- TASK REQUIREMENTS: From first line to last, write out the data precisely as shown.

Stored items:
----------------
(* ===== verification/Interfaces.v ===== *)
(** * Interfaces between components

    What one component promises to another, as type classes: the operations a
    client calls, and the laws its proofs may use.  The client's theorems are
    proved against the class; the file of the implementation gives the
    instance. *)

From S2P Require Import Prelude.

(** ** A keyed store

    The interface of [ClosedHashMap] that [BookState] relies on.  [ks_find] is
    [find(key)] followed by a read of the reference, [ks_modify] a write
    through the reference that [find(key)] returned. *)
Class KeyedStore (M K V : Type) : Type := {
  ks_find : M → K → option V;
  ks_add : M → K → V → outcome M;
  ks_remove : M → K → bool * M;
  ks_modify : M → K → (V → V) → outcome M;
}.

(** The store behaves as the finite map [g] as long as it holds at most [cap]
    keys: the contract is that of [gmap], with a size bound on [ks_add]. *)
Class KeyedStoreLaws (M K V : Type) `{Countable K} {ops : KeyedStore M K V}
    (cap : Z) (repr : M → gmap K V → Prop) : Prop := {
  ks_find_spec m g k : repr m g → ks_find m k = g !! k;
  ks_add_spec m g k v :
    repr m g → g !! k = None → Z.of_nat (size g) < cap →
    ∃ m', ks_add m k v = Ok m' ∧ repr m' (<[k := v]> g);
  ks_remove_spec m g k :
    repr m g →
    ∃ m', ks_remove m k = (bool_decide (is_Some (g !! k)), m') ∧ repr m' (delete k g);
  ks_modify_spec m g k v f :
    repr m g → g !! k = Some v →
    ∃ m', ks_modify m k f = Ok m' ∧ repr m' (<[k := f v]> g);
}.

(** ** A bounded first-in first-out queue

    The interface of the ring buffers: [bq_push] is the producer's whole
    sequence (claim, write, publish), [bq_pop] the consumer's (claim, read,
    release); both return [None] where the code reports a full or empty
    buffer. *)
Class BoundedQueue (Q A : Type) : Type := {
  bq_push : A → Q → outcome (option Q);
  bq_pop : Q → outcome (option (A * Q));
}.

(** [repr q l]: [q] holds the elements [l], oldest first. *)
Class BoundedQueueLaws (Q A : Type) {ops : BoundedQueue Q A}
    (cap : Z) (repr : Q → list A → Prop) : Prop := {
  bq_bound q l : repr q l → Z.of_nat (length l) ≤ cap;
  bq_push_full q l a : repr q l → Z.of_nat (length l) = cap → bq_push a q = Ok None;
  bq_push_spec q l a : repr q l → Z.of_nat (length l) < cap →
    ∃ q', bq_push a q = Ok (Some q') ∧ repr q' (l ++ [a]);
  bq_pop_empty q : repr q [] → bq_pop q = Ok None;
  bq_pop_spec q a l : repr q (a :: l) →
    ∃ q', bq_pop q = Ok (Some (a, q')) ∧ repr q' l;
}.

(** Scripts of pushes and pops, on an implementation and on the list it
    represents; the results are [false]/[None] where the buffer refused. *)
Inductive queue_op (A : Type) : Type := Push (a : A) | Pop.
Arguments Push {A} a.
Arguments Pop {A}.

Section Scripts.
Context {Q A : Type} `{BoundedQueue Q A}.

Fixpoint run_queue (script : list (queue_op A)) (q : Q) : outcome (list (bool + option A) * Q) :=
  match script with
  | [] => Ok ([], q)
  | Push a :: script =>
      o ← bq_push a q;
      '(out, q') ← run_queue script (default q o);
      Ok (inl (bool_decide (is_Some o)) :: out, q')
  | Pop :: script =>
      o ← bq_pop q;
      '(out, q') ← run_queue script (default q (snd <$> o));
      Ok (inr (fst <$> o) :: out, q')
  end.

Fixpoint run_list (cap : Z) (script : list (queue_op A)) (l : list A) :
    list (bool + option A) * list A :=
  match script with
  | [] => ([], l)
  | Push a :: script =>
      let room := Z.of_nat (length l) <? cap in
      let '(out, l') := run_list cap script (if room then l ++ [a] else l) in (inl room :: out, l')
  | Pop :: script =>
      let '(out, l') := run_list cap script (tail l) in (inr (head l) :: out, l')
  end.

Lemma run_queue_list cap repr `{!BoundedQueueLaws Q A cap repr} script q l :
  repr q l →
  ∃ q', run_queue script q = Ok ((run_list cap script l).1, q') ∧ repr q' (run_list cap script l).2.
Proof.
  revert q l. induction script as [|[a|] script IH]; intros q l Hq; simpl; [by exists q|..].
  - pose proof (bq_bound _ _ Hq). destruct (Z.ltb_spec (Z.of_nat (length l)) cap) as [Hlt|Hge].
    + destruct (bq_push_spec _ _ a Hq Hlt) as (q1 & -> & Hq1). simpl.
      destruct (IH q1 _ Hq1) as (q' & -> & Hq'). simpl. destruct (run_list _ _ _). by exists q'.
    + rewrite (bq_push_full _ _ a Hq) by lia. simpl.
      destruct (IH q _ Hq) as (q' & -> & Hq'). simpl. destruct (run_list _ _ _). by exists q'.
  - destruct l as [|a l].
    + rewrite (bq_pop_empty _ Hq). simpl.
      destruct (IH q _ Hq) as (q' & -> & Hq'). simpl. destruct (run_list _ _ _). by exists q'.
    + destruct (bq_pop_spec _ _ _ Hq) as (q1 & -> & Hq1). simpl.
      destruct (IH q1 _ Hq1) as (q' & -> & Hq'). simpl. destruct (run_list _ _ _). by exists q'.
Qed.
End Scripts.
----------------
- YOUR RESPONSE:
(* ===== verification/Interfaces.v ===== *)
(** * Interfaces between components

    What one component promises to another, as type classes: the operations a
    client calls, and the laws its proofs may use.  The client's theorems are
    proved against the class; the file of the implementation gives the
    instance. *)

From S2P Require Import Prelude.

(** ** A keyed store

    The interface of [ClosedHashMap] that [BookState] relies on.  [ks_find] is
    [find(key)] followed by a read of the reference, [ks_modify] a write
    through the reference that [find(key)] returned. *)
Class KeyedStore (M K V : Type) : Type := {
  ks_find : M → K → option V;
  ks_add : M → K → V → outcome M;
  ks_remove : M → K → bool * M;
  ks_modify : M → K → (V → V) → outcome M;
}.

(** The store behaves as the finite map [g] as long as it holds at most [cap]
    keys: the contract is that of [gmap], with a size bound on [ks_add]. *)
Class KeyedStoreLaws (M K V : Type) `{Countable K} {ops : KeyedStore M K V}
    (cap : Z) (repr : M → gmap K V → Prop) : Prop := {
  ks_find_spec m g k : repr m g → ks_find m k = g !! k;
  ks_add_spec m g k v :
    repr m g → g !! k = None → Z.of_nat (size g) < cap →
    ∃ m', ks_add m k v = Ok m' ∧ repr m' (<[k := v]> g);
  ks_remove_spec m g k :
    repr m g →
    ∃ m', ks_remove m k = (bool_decide (is_Some (g !! k)), m') ∧ repr m' (delete k g);
  ks_modify_spec m g k v f :
    repr m g → g !! k = Some v →
    ∃ m', ks_modify m k f = Ok m' ∧ repr m' (<[k := f v]> g);
}.

(** ** A bounded first-in first-out queue

    The interface of the ring buffers: [bq_push] is the producer's whole
    sequence (claim, write, publish), [bq_pop] the consumer's (claim, read,
    release); both return [None] where the code reports a full or empty
    buffer. *)
Class BoundedQueue (Q A : Type) : Type := {
  bq_push : A → Q → outcome (option Q);
  bq_pop : Q → outcome (option (A * Q));
}.

(** [repr q l]: [q] holds the elements [l], oldest first. *)
Class BoundedQueueLaws (Q A : Type) {ops : BoundedQueue Q A}
    (cap : Z) (repr : Q → list A → Prop) : Prop := {
  bq_bound q l : repr q l → Z.of_nat (length l) ≤ cap;
  bq_push_full q l a : repr q l → Z.of_nat (length l) = cap → bq_push a q = Ok None;
  bq_push_spec q l a : repr q l → Z.of_nat (length l) < cap →
    ∃ q', bq_push a q = Ok (Some q') ∧ repr q' (l ++ [a]);
  bq_pop_empty q : repr q [] → bq_pop q = Ok None;
  bq_pop_spec q a l : repr q (a :: l) →
    ∃ q', bq_pop q = Ok (Some (a, q')) ∧ repr q' l;
}.

(** Scripts of pushes and pops, on an implementation and on the list it
    represents; the results are [false]/[None] where the buffer refused. *)
Inductive queue_op (A : Type) : Type := Push (a : A) | Pop.
Arguments Push {A} a.
Arguments Pop {A}.

Section Scripts.
Context {Q A : Type} `{BoundedQueue Q A}.

Fixpoint run_queue (script : list (queue_op A)) (q : Q) : outcome (list (bool + option A) * Q) :=
  match script with
  | [] => Ok ([], q)
  | Push a :: script =>
      o ← bq_push a q;
      '(out, q') ← run_queue script (default q o);
      Ok (inl (bool_decide (is_Some o)) :: out, q')
  | Pop :: script =>
      o ← bq_pop q;
      '(out, q') ← run_queue script (default q (snd <$> o));
      Ok (inr (fst <$> o) :: out, q')
  end.

Fixpoint run_list (cap : Z) (script : list (queue_op A)) (l : list A) :
    list (bool + option A) * list A :=
  match script with
  | [] => ([], l)
  | Push a :: script =>
      let room := Z.of_nat (length l) <? cap in
      let '(out, l') := run_list cap script (if room then l ++ [a] else l) in (inl room :: out, l')
  | Pop :: script =>
      let '(out, l') := run_list cap script (tail l) in (inr (head l) :: out, l')
  end.

Lemma run_queue_list cap repr `{!BoundedQueueLaws Q A cap repr} script q l :
  repr q l →
  ∃ q', run_queue script q = Ok ((run_list cap script l).1, q') ∧ repr q' (run_list cap script l).2.
Proof.
  revert q l. induction script as [|[a|] script IH]; intros q l Hq; simpl; [by exists q|..].
  - pose proof (bq_bound _ _ Hq). destruct (Z.ltb_spec (Z.of_nat (length l)) cap) as [Hlt|Hge].
    + destruct (bq_push_spec _ _ a Hq Hlt) as (q1 & -> & Hq1). simpl.
      destruct (IH q1 _ Hq1) as (q' & -> & Hq'). simpl. destruct (run_list _ _ _). by exists q'.
    + rewrite (bq_push_full _ _ a Hq) by lia. simpl.
      destruct (IH q _ Hq) as (q' & -> & Hq'). simpl. destruct (run_list _ _ _). by exists q'.
  - destruct l as [|a l].
    + rewrite (bq_pop_empty _ Hq). simpl.
      destruct (IH q _ Hq) as (q' & -> & Hq'). simpl. destruct (run_list _ _ _). by exists q'.
    + destruct (bq_pop_spec _ _ _ Hq) as (q1 & -> & Hq1). simpl.
      destruct (IH q1 _ Hq1) as (q' & -> & Hq'). simpl. destruct (run_list _ _ _). by exists q'.
Qed.
End Scripts.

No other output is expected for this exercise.